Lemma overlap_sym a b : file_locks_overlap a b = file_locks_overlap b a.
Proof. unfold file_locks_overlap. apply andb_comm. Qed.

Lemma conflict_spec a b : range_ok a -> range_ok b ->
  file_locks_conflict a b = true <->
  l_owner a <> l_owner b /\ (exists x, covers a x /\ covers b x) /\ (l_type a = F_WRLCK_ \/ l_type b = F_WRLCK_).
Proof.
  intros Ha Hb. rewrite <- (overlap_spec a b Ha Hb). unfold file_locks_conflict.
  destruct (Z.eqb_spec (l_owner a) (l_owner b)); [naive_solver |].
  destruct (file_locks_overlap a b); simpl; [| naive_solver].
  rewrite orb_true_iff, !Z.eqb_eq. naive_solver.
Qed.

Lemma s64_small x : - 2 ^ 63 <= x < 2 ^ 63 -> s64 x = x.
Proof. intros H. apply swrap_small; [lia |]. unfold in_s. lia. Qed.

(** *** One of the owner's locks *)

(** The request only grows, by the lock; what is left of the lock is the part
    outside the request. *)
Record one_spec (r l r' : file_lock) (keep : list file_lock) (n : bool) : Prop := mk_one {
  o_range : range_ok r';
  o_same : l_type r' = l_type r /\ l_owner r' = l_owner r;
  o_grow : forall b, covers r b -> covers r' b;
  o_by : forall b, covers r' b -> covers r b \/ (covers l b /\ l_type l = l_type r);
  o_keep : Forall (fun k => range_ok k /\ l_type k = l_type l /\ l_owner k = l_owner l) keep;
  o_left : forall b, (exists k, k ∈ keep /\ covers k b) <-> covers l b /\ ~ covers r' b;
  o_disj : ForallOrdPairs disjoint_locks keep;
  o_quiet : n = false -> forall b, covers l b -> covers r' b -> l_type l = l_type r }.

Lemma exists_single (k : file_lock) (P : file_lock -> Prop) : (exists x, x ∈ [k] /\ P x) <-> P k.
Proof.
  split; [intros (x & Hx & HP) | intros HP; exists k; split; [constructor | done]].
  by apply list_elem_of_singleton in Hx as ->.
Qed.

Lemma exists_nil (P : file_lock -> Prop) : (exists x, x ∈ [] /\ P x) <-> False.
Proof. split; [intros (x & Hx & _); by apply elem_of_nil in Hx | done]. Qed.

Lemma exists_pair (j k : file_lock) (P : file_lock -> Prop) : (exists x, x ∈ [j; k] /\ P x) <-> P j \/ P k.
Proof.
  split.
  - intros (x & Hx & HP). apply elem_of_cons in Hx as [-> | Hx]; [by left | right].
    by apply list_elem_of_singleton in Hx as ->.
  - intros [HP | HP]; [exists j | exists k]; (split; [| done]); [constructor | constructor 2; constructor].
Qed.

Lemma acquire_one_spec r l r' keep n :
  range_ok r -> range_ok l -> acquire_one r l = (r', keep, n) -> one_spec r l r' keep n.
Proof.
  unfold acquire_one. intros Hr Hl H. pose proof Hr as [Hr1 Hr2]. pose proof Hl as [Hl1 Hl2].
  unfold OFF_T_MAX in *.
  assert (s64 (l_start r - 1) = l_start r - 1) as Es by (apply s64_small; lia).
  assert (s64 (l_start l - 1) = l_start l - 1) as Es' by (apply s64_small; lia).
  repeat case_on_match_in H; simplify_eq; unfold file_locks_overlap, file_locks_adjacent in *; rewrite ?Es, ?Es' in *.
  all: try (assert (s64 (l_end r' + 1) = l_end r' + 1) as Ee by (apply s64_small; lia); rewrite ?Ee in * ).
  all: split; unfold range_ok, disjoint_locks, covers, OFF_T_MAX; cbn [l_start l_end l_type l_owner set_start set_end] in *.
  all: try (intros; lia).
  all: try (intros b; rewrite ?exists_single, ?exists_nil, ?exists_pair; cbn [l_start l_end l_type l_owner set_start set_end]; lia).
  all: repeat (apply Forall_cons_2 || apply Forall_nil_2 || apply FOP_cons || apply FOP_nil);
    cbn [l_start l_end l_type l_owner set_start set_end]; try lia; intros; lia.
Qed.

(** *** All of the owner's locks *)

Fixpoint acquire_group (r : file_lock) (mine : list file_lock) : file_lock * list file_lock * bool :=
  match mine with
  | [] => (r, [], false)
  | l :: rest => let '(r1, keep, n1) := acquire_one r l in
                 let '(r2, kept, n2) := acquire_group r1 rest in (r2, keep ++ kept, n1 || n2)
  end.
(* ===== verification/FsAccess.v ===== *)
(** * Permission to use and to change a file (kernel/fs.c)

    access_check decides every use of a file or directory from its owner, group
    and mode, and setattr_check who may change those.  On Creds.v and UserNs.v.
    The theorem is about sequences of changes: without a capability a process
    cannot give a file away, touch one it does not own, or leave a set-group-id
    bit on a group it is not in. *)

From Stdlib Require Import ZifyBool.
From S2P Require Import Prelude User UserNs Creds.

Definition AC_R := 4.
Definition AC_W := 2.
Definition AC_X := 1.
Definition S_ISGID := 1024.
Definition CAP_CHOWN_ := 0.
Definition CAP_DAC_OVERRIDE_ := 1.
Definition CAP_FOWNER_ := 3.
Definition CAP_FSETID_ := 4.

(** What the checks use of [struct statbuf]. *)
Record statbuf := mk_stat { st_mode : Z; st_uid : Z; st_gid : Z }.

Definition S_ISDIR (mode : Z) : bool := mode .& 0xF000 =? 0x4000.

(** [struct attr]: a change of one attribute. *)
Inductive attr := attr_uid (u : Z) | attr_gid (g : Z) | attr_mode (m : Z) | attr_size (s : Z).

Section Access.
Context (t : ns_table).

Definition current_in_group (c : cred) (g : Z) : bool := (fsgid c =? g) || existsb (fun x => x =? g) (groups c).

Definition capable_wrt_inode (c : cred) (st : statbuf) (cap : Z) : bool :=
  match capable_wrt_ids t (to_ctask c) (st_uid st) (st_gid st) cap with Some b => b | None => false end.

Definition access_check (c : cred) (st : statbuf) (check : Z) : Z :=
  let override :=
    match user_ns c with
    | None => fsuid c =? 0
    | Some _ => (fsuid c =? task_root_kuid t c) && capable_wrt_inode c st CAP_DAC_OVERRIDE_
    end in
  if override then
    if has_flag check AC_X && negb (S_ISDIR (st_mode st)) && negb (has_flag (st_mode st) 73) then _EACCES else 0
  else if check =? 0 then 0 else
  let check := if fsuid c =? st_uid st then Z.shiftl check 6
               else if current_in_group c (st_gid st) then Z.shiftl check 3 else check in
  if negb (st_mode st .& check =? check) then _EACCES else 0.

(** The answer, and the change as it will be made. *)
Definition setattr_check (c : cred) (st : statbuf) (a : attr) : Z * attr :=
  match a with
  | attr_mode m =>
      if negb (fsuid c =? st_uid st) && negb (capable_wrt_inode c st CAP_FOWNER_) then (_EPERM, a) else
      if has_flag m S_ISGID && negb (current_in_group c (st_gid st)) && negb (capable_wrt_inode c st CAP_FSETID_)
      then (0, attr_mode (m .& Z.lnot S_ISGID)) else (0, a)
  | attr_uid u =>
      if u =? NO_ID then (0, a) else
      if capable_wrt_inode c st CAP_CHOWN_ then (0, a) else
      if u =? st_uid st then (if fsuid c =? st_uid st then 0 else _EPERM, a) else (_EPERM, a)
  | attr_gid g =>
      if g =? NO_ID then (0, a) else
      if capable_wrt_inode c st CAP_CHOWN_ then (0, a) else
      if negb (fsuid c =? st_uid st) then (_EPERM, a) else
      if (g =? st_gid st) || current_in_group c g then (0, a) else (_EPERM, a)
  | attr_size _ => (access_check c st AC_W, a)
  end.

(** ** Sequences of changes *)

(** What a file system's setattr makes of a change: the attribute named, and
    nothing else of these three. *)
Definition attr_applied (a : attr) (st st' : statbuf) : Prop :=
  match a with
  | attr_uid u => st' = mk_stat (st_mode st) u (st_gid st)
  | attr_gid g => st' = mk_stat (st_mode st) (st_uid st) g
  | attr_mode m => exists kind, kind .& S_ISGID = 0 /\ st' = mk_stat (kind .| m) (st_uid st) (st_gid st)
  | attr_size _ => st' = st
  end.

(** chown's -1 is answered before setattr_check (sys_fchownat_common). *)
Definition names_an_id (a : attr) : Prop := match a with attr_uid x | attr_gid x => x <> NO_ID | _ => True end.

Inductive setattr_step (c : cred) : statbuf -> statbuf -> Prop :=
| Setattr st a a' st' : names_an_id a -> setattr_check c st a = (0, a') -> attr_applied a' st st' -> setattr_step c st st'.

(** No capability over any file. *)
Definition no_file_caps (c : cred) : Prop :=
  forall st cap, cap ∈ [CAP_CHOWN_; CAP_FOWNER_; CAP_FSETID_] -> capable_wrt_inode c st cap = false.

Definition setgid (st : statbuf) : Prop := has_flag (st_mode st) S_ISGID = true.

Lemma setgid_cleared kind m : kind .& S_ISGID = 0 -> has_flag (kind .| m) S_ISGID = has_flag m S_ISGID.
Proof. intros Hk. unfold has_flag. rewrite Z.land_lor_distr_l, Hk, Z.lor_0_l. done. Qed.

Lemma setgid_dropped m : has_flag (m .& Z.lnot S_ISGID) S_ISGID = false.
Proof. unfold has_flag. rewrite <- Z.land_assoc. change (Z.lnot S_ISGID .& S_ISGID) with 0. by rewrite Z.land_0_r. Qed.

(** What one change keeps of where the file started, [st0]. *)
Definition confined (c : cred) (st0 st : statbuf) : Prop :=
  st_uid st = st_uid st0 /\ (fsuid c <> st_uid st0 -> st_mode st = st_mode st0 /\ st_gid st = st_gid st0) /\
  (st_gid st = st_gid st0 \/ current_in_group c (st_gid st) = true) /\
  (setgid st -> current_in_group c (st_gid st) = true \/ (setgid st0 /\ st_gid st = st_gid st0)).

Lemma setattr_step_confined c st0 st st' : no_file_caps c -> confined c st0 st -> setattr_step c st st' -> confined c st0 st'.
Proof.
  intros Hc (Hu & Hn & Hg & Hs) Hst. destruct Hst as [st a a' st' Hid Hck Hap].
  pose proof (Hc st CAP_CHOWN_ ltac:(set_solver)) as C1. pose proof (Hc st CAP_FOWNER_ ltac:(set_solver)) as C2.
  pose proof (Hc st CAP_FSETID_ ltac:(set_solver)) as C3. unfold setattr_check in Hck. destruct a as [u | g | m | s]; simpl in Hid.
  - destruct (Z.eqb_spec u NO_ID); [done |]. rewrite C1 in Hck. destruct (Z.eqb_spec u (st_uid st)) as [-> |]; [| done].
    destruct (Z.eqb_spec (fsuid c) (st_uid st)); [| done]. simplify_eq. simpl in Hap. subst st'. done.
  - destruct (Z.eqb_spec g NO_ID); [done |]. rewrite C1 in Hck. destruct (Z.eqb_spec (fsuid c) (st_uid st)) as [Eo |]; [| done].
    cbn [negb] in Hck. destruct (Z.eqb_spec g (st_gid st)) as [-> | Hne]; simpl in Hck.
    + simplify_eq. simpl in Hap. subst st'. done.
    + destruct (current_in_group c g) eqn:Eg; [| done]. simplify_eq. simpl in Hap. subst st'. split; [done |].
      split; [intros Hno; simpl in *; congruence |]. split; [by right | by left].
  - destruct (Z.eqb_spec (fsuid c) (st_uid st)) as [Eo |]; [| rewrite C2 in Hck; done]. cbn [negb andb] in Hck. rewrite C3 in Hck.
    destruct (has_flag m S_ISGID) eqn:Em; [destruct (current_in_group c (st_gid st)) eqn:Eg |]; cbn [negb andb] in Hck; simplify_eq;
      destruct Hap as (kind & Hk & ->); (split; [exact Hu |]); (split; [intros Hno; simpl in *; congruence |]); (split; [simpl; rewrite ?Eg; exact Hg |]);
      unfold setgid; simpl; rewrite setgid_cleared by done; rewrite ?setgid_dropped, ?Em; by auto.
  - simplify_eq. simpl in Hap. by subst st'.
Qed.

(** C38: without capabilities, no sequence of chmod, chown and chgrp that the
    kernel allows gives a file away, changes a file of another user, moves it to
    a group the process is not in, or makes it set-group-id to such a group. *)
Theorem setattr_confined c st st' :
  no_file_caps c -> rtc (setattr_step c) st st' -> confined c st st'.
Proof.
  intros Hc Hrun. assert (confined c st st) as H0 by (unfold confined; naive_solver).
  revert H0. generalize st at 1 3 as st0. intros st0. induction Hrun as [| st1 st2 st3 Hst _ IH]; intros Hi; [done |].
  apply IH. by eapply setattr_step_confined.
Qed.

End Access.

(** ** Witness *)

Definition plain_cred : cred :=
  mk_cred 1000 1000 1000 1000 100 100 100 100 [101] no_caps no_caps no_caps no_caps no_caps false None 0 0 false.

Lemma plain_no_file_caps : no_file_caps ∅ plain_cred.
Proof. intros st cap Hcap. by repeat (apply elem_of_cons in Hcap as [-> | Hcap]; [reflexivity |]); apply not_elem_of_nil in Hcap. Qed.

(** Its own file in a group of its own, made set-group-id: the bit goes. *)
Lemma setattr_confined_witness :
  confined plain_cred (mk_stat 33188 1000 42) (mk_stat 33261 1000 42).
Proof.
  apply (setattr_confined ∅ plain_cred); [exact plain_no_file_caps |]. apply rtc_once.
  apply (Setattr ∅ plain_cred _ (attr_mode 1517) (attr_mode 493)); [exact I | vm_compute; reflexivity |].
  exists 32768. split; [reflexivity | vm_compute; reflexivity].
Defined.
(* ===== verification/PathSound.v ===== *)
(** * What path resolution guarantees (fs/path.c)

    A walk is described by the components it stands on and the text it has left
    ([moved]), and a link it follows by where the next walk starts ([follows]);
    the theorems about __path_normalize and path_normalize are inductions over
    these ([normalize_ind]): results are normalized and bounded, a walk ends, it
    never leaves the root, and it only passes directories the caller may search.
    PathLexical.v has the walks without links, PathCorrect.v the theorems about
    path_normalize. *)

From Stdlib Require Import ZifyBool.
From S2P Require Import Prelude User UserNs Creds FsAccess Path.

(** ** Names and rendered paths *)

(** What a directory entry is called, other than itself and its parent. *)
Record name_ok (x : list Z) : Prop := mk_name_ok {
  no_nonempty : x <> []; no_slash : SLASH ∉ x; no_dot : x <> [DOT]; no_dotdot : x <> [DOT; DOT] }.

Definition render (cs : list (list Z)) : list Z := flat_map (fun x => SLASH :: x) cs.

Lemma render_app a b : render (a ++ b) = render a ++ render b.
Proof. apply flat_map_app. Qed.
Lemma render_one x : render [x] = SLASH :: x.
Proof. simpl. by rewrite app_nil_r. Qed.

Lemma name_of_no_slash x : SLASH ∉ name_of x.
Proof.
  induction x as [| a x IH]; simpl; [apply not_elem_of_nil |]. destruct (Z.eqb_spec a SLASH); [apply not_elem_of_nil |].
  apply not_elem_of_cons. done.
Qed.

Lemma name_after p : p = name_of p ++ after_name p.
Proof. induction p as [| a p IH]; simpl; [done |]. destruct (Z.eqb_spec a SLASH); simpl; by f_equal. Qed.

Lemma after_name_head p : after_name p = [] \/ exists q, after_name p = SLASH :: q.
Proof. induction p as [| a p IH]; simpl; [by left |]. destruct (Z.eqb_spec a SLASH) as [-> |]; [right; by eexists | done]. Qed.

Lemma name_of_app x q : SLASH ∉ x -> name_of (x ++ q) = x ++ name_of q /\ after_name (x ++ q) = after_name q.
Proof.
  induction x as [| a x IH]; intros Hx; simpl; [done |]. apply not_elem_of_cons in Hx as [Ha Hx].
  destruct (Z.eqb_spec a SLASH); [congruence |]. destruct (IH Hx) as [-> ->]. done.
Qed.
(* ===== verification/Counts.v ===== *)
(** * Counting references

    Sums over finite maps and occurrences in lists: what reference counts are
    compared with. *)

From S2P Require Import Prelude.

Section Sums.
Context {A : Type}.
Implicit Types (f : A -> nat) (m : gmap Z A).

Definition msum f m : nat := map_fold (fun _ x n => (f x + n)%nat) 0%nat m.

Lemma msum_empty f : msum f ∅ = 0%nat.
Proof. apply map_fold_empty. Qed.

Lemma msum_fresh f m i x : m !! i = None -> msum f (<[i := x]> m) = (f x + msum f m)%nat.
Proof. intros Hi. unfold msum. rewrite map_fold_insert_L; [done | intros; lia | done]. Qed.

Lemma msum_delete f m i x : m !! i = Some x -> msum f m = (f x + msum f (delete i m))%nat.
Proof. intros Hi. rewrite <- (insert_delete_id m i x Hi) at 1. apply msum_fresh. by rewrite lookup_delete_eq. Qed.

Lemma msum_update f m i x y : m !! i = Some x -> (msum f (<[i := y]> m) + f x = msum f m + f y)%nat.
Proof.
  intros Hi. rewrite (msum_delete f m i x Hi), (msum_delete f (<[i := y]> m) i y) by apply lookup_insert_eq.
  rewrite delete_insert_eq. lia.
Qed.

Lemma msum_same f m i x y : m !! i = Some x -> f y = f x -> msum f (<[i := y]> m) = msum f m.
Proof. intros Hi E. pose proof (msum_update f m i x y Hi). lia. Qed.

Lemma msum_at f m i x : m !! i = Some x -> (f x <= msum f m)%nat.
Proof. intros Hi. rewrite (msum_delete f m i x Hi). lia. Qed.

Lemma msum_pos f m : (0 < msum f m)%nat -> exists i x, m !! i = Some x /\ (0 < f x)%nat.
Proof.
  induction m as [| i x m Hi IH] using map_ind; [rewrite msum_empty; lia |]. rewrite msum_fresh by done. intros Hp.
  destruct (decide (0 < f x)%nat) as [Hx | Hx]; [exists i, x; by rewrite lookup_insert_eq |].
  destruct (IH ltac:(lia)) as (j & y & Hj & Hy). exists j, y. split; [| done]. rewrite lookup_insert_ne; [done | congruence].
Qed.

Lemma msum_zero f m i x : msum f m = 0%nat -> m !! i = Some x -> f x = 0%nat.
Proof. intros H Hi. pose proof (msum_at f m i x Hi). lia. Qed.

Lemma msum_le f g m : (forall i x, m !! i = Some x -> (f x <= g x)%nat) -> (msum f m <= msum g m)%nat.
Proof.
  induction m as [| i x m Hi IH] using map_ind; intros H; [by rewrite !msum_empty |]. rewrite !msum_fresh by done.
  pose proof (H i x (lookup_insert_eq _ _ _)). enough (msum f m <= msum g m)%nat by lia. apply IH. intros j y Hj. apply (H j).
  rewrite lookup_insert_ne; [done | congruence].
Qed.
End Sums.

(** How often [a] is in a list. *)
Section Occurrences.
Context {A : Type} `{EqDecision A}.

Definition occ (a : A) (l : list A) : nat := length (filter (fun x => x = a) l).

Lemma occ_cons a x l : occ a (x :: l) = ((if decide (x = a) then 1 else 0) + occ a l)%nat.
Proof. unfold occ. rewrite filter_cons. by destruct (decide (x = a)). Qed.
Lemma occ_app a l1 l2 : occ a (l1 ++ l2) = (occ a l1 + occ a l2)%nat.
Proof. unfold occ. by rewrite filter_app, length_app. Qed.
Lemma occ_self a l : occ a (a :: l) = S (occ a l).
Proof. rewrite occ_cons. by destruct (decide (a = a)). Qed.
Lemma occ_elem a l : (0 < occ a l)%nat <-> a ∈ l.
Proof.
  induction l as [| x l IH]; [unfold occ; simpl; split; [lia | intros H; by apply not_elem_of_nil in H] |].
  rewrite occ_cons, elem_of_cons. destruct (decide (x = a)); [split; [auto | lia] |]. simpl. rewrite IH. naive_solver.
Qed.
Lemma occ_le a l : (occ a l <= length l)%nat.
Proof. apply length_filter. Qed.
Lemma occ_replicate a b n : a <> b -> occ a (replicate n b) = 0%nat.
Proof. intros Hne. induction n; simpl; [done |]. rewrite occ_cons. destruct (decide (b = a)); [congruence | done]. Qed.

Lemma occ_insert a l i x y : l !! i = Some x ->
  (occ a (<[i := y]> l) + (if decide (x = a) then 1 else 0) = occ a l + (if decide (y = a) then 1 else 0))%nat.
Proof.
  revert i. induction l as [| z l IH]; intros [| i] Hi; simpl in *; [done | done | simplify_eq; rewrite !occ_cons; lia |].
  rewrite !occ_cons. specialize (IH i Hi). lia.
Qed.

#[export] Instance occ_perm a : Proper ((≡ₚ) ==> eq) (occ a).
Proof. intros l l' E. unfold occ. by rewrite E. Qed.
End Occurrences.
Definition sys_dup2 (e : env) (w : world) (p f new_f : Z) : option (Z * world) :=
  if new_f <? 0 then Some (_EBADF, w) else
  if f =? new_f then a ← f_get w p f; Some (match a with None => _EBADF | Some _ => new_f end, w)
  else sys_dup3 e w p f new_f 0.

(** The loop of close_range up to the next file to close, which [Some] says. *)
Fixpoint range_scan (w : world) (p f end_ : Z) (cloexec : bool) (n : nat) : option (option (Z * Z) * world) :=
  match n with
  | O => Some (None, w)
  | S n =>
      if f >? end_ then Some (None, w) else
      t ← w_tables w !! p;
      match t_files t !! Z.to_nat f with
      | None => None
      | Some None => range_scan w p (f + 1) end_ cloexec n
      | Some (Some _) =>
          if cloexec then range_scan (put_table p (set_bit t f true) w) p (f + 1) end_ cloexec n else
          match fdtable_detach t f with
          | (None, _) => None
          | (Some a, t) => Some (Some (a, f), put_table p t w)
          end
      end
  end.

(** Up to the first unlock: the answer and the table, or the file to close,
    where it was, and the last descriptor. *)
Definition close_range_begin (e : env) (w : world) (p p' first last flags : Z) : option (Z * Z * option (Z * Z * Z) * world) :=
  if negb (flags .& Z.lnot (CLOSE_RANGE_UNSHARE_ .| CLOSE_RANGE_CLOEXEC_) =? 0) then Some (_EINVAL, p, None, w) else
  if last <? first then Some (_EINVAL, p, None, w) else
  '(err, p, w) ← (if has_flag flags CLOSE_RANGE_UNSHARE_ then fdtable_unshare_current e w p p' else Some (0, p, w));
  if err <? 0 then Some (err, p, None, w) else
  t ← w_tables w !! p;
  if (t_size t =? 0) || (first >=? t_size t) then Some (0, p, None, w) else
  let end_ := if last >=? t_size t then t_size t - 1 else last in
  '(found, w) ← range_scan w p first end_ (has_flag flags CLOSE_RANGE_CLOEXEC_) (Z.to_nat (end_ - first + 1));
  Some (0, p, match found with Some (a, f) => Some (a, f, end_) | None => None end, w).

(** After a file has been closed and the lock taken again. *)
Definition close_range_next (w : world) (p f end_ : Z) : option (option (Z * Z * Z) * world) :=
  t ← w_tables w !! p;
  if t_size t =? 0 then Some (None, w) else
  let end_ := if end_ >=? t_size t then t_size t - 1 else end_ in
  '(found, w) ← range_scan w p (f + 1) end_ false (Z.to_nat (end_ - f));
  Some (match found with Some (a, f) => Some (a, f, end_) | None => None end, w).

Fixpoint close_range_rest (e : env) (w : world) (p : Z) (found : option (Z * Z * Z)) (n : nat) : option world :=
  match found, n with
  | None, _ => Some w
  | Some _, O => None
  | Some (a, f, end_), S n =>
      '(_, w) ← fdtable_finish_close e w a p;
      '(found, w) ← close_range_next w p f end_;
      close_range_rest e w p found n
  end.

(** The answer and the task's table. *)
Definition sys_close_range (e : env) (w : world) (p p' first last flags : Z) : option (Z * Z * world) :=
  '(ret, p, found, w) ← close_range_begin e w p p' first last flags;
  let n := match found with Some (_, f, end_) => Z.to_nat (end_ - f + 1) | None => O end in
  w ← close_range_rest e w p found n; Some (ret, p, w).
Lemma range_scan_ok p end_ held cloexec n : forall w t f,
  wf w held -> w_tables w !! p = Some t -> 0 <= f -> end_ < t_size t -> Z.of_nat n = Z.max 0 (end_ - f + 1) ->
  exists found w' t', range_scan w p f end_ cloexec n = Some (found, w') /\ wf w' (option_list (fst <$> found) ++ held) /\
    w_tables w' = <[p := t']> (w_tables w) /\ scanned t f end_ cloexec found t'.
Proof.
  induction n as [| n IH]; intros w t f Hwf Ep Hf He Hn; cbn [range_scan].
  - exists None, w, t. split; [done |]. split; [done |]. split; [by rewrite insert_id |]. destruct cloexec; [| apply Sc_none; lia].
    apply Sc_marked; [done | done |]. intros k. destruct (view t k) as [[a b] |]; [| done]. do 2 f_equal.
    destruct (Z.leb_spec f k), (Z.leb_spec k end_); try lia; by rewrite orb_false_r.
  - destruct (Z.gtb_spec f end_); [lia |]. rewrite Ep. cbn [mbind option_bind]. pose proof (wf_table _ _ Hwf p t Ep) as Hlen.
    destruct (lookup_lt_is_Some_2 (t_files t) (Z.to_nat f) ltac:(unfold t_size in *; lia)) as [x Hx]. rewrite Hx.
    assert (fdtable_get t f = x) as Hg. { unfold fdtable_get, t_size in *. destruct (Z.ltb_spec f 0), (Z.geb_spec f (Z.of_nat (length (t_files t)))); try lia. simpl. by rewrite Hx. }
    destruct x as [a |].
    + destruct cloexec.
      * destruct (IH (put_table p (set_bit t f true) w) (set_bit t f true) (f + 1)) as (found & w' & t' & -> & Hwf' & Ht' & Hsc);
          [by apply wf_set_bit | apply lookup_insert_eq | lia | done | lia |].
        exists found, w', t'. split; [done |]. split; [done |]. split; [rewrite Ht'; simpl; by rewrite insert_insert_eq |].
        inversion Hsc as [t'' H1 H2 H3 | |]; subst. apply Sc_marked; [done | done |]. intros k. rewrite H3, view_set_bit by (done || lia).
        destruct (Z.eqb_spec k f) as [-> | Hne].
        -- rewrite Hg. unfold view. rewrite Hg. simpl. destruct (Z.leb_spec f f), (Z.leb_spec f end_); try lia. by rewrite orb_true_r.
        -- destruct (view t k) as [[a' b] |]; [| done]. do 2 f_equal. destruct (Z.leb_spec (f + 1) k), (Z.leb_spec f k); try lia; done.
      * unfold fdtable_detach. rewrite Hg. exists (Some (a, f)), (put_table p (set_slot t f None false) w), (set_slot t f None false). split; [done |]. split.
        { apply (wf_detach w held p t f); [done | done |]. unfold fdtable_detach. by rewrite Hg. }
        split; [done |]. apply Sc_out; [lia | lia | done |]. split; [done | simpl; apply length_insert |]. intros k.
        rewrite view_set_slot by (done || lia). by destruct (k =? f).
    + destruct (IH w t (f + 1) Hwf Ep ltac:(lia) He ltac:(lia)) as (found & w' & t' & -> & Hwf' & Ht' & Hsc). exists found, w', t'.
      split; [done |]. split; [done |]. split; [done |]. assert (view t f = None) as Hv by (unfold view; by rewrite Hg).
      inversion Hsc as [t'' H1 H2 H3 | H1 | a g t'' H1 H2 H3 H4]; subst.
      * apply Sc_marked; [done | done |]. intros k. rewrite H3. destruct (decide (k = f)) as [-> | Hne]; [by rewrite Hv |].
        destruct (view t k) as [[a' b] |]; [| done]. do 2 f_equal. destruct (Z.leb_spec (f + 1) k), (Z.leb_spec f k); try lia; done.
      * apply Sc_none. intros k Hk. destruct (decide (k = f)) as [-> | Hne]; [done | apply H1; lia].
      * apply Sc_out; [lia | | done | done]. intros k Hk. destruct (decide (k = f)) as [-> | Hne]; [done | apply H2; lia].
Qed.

- [ACTIVITY]
Up to and including the line containing "o_by : forall", please write out the listing exactly, starting from its first line.

- [SOLUTION FOR THIS PROBLEM]
Lemma overlap_sym a b : file_locks_overlap a b = file_locks_overlap b a.
Proof. unfold file_locks_overlap. apply andb_comm. Qed.

Lemma conflict_spec a b : range_ok a -> range_ok b ->
  file_locks_conflict a b = true <->
  l_owner a <> l_owner b /\ (exists x, covers a x /\ covers b x) /\ (l_type a = F_WRLCK_ \/ l_type b = F_WRLCK_).
Proof.
  intros Ha Hb. rewrite <- (overlap_spec a b Ha Hb). unfold file_locks_conflict.
  destruct (Z.eqb_spec (l_owner a) (l_owner b)); [naive_solver |].
  destruct (file_locks_overlap a b); simpl; [| naive_solver].
  rewrite orb_true_iff, !Z.eqb_eq. naive_solver.
Qed.

Lemma s64_small x : - 2 ^ 63 <= x < 2 ^ 63 -> s64 x = x.
Proof. intros H. apply swrap_small; [lia |]. unfold in_s. lia. Qed.

(** *** One of the owner's locks *)

(** The request only grows, by the lock; what is left of the lock is the part
    outside the request. *)
Record one_spec (r l r' : file_lock) (keep : list file_lock) (n : bool) : Prop := mk_one {
  o_range : range_ok r';
  o_same : l_type r' = l_type r /\ l_owner r' = l_owner r;
  o_grow : forall b, covers r b -> covers r' b;
  o_by : forall b, covers r' b -> covers r b \/ (covers l b /\ l_type l = l_type r);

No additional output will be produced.